The Palace is located near the Saleh Mosque and al-Sabeen Square, where many pro-Ali Abdullah Saleh political rallies and military parades were held when Ali Abdullah Saleh was in power. The palace area was a heavy security zone, guarded by the Presidential Defense Forces (formerly the Republican Guard) and was not open to the public.

On June 3, 2011, during the 2011 Yemeni Revolution, the Presidential Palace was subject to an assassination attack on President Saleh and many government and state officials by opposition tribesmen. It left Saleh injured and seven other top government officials wounded. Saleh, the prime minister, the deputy prime minister, the parliament chief, the governor of Sana'a and a presidential aide were wounded while they were praying at a mosque inside the palace compound. Four presidential guards and Sheikh Ali Mohsen al-Matari, an imam at the mosque, were killed.

On January 20, 2015, the palace was taken over by the Houthis rebel group. President Abd Rabbuh Mansur Hadi was present but was not harmed.

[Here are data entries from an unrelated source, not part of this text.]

(** * Penales 1v1 server: the match lifecycle engine

    A shallow embedding of the two revisions of the server kept in the
    repository, [src/server.js] and [src/unnamed/part_000].  The two files
    share every function but [hello], the body of the [join_queue] loop,
    the input clamping at the head of [resolveShot] and the id generator;
    the functions below take a [Revision] wherever the text differs.

    Conventions of the embedding.
    - A JavaScript number is [NaN], an infinity, or a finite value held as
      an exact rational: clamping and comparisons are exact on doubles, the
      rounding of the products and sums of [resolveShot] is not modelled.
    - Match objects live in a heap [objs] (address = index); the global
      [matches] object maps a key to an address and keeps the keys in the
      order [Object.values] enumerates them.
    - [Math.random], the id generator, [Date.now], the string-to-number
      conversion and [String.prototype.trim] belong to the host and are
      fields of a [Host]; the world counts how many values it has drawn.
    - A handler either completes ([Done]) or is aborted by a [TypeError]
      ([Thrown]); both carry the world as the handler left it.
    - [matches] is a plain object: besides the matches stored in it, a read
      [matches[key]] finds the members of [Object.prototype].
    - Socket.IO connection ids are non-empty strings, so they are always
      truthy and only their identity matters: they are natural numbers here.
      [socket.join] has no observable effect (nothing is ever emitted to a
      match room) and is left out, as is the [uids] field, which is never
      read or written after creation. *)

From Stdlib Require Import ZArith QArith Qround Lia Lqa Ascii.
From stdpp Require Import base option list gmap strings.

Local Open Scope Z_scope.

(** ** JavaScript values *)

Inductive number : Type :=
| NaN
| NegInf
| Fin (q : Q)
| PosInf.

(** What a client can put in a payload field.  An object or array is
    represented by the number [Number(...)] converts it to. *)
Inductive jsval : Type :=
| VUndefined
| VNull
| VBool (b : bool)
| VNumber (x : number)
| VString (s : string)
| VObject (prim : number).

Definition Qzero (q : Q) : bool := Qeq_bool q 0.
Definition Qpos (q : Q) : bool := negb (Qle_bool q 0).
Definition Qltb (x y : Q) : bool := negb (Qle_bool y x).

Definition num_truthy (x : number) : bool :=
  match x with
  | NaN => false
  | Fin q => negb (Qzero q)
  | NegInf | PosInf => true
  end.

Definition truthy (v : jsval) : bool :=
  match v with
  | VUndefined | VNull => false
  | VBool b => b
  | VNumber x => num_truthy x
  | VString s => negb (String.eqb s "")
  | VObject _ => true
  end.

(** [x || 0] on numbers. *)
Definition or_zero (x : number) : number :=
  if num_truthy x then x else Fin 0.

(** [a < b] and [a > b]: false as soon as one side is [NaN]. *)
Definition num_lt (a b : number) : bool :=
  match a, b with
  | NaN, _ | _, NaN => false
  | NegInf, NegInf => false
  | NegInf, _ => true
  | _, NegInf => false
  | PosInf, _ => false
  | _, PosInf => true
  | Fin x, Fin y => Qltb x y
  end.
Definition num_gt (a b : number) : bool := num_lt b a.

Definition Math_min (a b : number) : number :=
  match a, b with
  | NaN, _ | _, NaN => NaN
  | _, _ => if num_lt b a then b else a
  end.

Definition Math_max (a b : number) : number :=
  match a, b with
  | NaN, _ | _, NaN => NaN
  | _, _ => if num_lt a b then b else a
  end.

Definition num_neg (a : number) : number :=
  match a with
  | NaN => NaN
  | NegInf => PosInf
  | PosInf => NegInf
  | Fin x => Fin (- x)
  end.

Definition num_add (a b : number) : number :=
  match a, b with
  | NaN, _ | _, NaN => NaN
  | Fin x, Fin y => Fin (x + y)
  | PosInf, NegInf | NegInf, PosInf => NaN
  | PosInf, _ | _, PosInf => PosInf
  | NegInf, _ | _, NegInf => NegInf
  end.

Definition num_sub (a b : number) : number := num_add a (num_neg b).

Definition inf_times (positive : bool) (x : Q) : number :=
  if Qzero x then NaN
  else if Bool.eqb positive (Qpos x) then PosInf else NegInf.

Definition num_mul (a b : number) : number :=
  match a, b with
  | NaN, _ | _, NaN => NaN
  | Fin x, Fin y => Fin (x * y)
  | PosInf, Fin x | Fin x, PosInf => inf_times true x
  | NegInf, Fin x | Fin x, NegInf => inf_times false x
  | PosInf, PosInf | NegInf, NegInf => PosInf
  | PosInf, NegInf | NegInf, PosInf => NegInf
  end.

(** [lo <= x <= hi] for a finite [x]; false for [NaN] and the infinities. *)
Definition in_range (lo hi : Q) (x : number) : Prop :=
  match x with
  | Fin q => (lo <= q /\ q <= hi)%Q
  | _ => False
  end.

(** ** The host *)

Record Host : Type := {
  Math_random : nat -> Q;          (* the n-th value of Math.random() *)
  fresh_id : nat -> string;        (* the n-th id: uid() or genId() *)
  Date_now : nat -> Z;             (* the n-th reading of Date.now() *)
  StringToNumber : string -> number;
  String_trim : string -> string
}.

(** [Math.random] returns a value in [0, 1).  The [uid()] of [server.js]
    builds its ids from two more values of [Math.random]; they are not
    counted in [Math_random], which lists the values the game logic sees. *)
Definition random_ok (h : Host) : Prop :=
  forall n, (0 <= Math_random h n /\ Math_random h n < 1)%Q.

(** [Number(v)]. *)
Definition Number (h : Host) (v : jsval) : number :=
  match v with
  | VUndefined => NaN
  | VNull => Fin 0
  | VBool b => if b then Fin 1 else Fin 0
  | VNumber x => x
  | VString s => StringToNumber h s
  | VObject prim => prim
  end.

(** ** The data model *)

Definition socketId : Type := nat.

Inductive Revision : Type := server_js | part_000.

Inductive Status : Type := waiting | playing | finished.
Inductive MatchType : Type := public | private.
Inductive Slot : Type := A | B.
Inductive Zone : Type := z_left | z_center | z_right.
Inductive ShotResult : Type := goal | save | miss.
Inductive TurnRole : Type := kicker | keeper.
Inductive Role : Type := role_A | role_B | role_spec.
Inductive Winner : Type := winner_slot (s : Slot) | draw.

#[global] Instance Status_eq_dec : EqDecision Status.
Proof. solve_decision. Defined.
#[global] Instance Slot_eq_dec : EqDecision Slot.
Proof. solve_decision. Defined.
#[global] Instance Zone_eq_dec : EqDecision Zone.
Proof. solve_decision. Defined.
#[global] Instance MatchType_eq_dec : EqDecision MatchType.
Proof. solve_decision. Defined.

(** [m.pending.kick]: the two numbers stored by the [kick] handler. *)
Record Kick : Type := { angleDeg : number; power01 : number }.

Record Match : Type := {
  match_id : string;
  status : Status;
  match_type : MatchType;
  code : option string;               (* null for a public match *)
  players_A : option socketId;
  players_B : option socketId;
  spectators : list socketId;         (* a Set, in insertion order *)
  round : Z;
  maxRounds : Z;
  score_A : Z;
  score_B : Z;
  turn : Slot;
  pending_kick : option Kick;
  pending_dive : option Zone          (* { dir }, already normalized *)
}.

(** [meta.matchId] is [null] after a connection, [undefined] in a meta
    created by [|| {}], or a key. *)
Inductive MatchRef : Type := ref_null | ref_undefined | ref_key (k : string).

Record Meta : Type := {
  uid : jsval;
  nick : jsval;
  matchId : MatchRef;
  role : option Role
}.

(** ** Outbound events *)

Inductive OutEvent : Type :=
| match_start (matchId : string) (youAre : Slot) (maxRounds : Z)
| your_turn (role : TurnRole) (round : Z) (youAre : Slot) (score : Z * Z)
| score_update (score : Z * Z) (round : Z) (turn : Slot)
| shot_result (result : ShotResult) (zone : Zone) (score : Z * Z)
    (round : Z) (nextTurn : Slot)
| match_over (winner : Winner) (score : Z * Z) (reason : option string)
| error_msg (message : string)
| hello_ok (serverTime : Z) (uid nick : option jsval)   (* None: field absent *)
| private_created (matchId : string) (code : option string).

(** [io.to(room).emit(e)]: the room is a player slot (possibly [null]) or a
    socket id. *)
Definition Emit : Type := (option socketId * OutEvent)%type.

On May 7, 2018, targeted airstrikes by the Saudi-led coalition left the palace "completely flattened" and damaged surrounding buildings. At least six fatalities and thirty injuries are reported.

On August 24, 2025, in retaliation for Houthi-fired rockets toward Israel, the Israeli government launched a series of missiles at Sanaa. Israeli military said the targets of the strikes included a military compound housing the presidential palace, two power plants and a fuel storage site.